Mentre a Novara sindacati e politica parlano di «ferita aperta» e denunciano licenziamenti gestiti senza un confronto reale con i lavoratori, la replica di Kering (gruppo di cui fa parte anche Alexander McQueen interessata dai 38 esuberi novaresi) sceglie il linguaggio freddo della strategia industriale globale. Nessun riferimento agli ammortizzatori sociali, nessuna risposta diretta alle accuse sulla Pec inviata ai dipendenti: il gruppo francese conferma però che la riduzione del personale di Alexander McQueen rientra in una più ampia revisione del modello operativo del marchio, finalizzata a «riportare il business a una redditività sostenibile nei prossimi anni».
La nota diffusa dall’azienda arriva dopo la commissione consiliare convocata a Palazzo Cabrino sulla vertenza che coinvolge i siti di Novara, Parabiago e Scandicci, dove sono stati annunciati complessivamente 54 licenziamenti, 38 dei quali nello stabilimento novarese. Una vicenda che nelle ultime ore ha assunto sempre più un peso politico e territoriale, con il consiglio comunale schierato unitariamente al fianco dei lavoratori e i sindacati che temono un possibile “effetto domino” anche sugli altri marchi del gruppo presenti sul territorio, come Gucci e Balenciaga.

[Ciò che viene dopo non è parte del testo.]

Definition trade_of (now : Z) (uuid order_id symbol : string) (side : Side) (quantity price : Dec)
  : Trade := {|
  trd_id := uuid; trd_order_id := order_id; trd_symbol := symbol; trd_side := side;
  trd_quantity := quantity; trd_price := price; trd_commission := dec_zero;
  trd_commission_currency := "USD"; trd_is_maker := Some false; trd_timestamp := now |}.

(** [apply_fill] *)
Definition apply_fill (now : Z) (uuid order_id symbol : string) (side : Side)
    (fill_quantity fill_price : Dec) (m : Mock) : option Order * Mock :=
  match mk_orders m !! order_id with
  | None => (None, m)
  | Some o =>
      if bool_decide (ord_status o = StCancelled) then (None, m)
      else
        let o' := filled_order now fill_quantity fill_price o in
        let m1 := push_trade (trade_of now uuid order_id symbol side fill_quantity fill_price)
                    (set_order order_id o' m) in
        (Some o', set_positions
           (upsert_position now symbol side fill_quantity fill_price (mk_positions m1)) m1)
  end.

(** [should_fill] of [schedule_fill] *)
Definition limit_met (side : Side) (limit_price : option Dec) (price : Dec) : bool :=
  match side, limit_price with
  | Buy, Some lp => dec_leb price lp
  | Sell, Some lp => dec_leb lp price
  | _, None => true
  end.
Definition stop_met (side : Side) (stop_price : option Dec) (price : Dec) : bool :=
  match side, stop_price with
  | Buy, Some sp => dec_leb sp price
  | Sell, Some sp => dec_leb price sp
  | _, None => true
  end.
Definition should_fill (t : FillTask) (price : Dec) : bool :=
  match ft_order_type t with
  | Market | TrailingStop => true
  | Limit => limit_met (ft_side t) (ft_limit_price t) price
  | Stop => stop_met (ft_side t) (ft_stop_price t) price
  | StopLimit => stop_met (ft_side t) (ft_stop_price t) price &&
                 limit_met (ft_side t) (ft_limit_price t) price
  end.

Nella sua replica, Kering conferma di fatto che non si tratta di una misura temporanea o legata soltanto alla congiuntura negativa del settore lusso. Il gruppo parla infatti di «evoluzione del modello operativo della Maison» e di «revisione strategica delle attività a livello globale». Una formulazione che, tradotta dal linguaggio corporate, indica una scelta strutturale di riorganizzazione industriale.
È proprio questo uno dei punti centrali della contestazione sindacale. Secondo Cgil, Cisl e Uil, la crisi di McQueen non deriverebbe esclusivamente dal mercato, ma anche da decisioni interne al gruppo e da una gestione considerata sbagliata. In commissione consiliare i rappresentanti dei lavoratori hanno parlato di mesi vissuti nell’incertezza, iniziati nell’ottobre 2025 con comunicazioni informali sui possibili tagli e culminati il 12 marzo con l’invio di una Pec ai dipendenti che annunciava i licenziamenti senza un confronto preventivo con le organizzazioni sindacali.
Su questo punto, però, la replica di Kering evita un confronto diretto. Il gruppo si limita a ribadire che «la strategia continua a essere condivisa con i rappresentanti dei dipendenti nel corso di incontri periodici, secondo un calendario definito e comunicato da tempo», annunciando un nuovo incontro previsto per l’inizio di giugno.
Nessuna spiegazione, invece, sulla mancata attivazione degli ammortizzatori sociali, diventata uno dei temi più contestati durante la commissione. Una scelta definita «inspiegabile» sia dai sindacati sia dall’amministrazione comunale guidata dal sindaco Alessandro Canelli, che insieme a tutti i capigruppo consiliari ha sottoscritto un documento unitario chiedendo il coinvolgimento di Prefettura e Regione.
Il punto più delicato resta però quello politico-industriale. Nella sua nota Kering non parla soltanto di McQueen, ma richiama esplicitamente la strategia complessiva del gruppo. Un dettaglio che inevitabilmente alimenta i timori già espressi dai lavoratori: che la vertenza novarese possa rappresentare il primo tassello di una riorganizzazione più ampia del polo moda del gruppo in Italia.
Per Novara, che negli ultimi anni aveva puntato molto sul distretto della moda anche attraverso investimenti nella formazione e nell’arrivo dell’Istituto Secoli, la questione va ormai oltre la singola vertenza aziendale. È diventata una partita economica, sociale e politica che riguarda il futuro stesso di uno dei settori considerati strategici per lo sviluppo del territorio.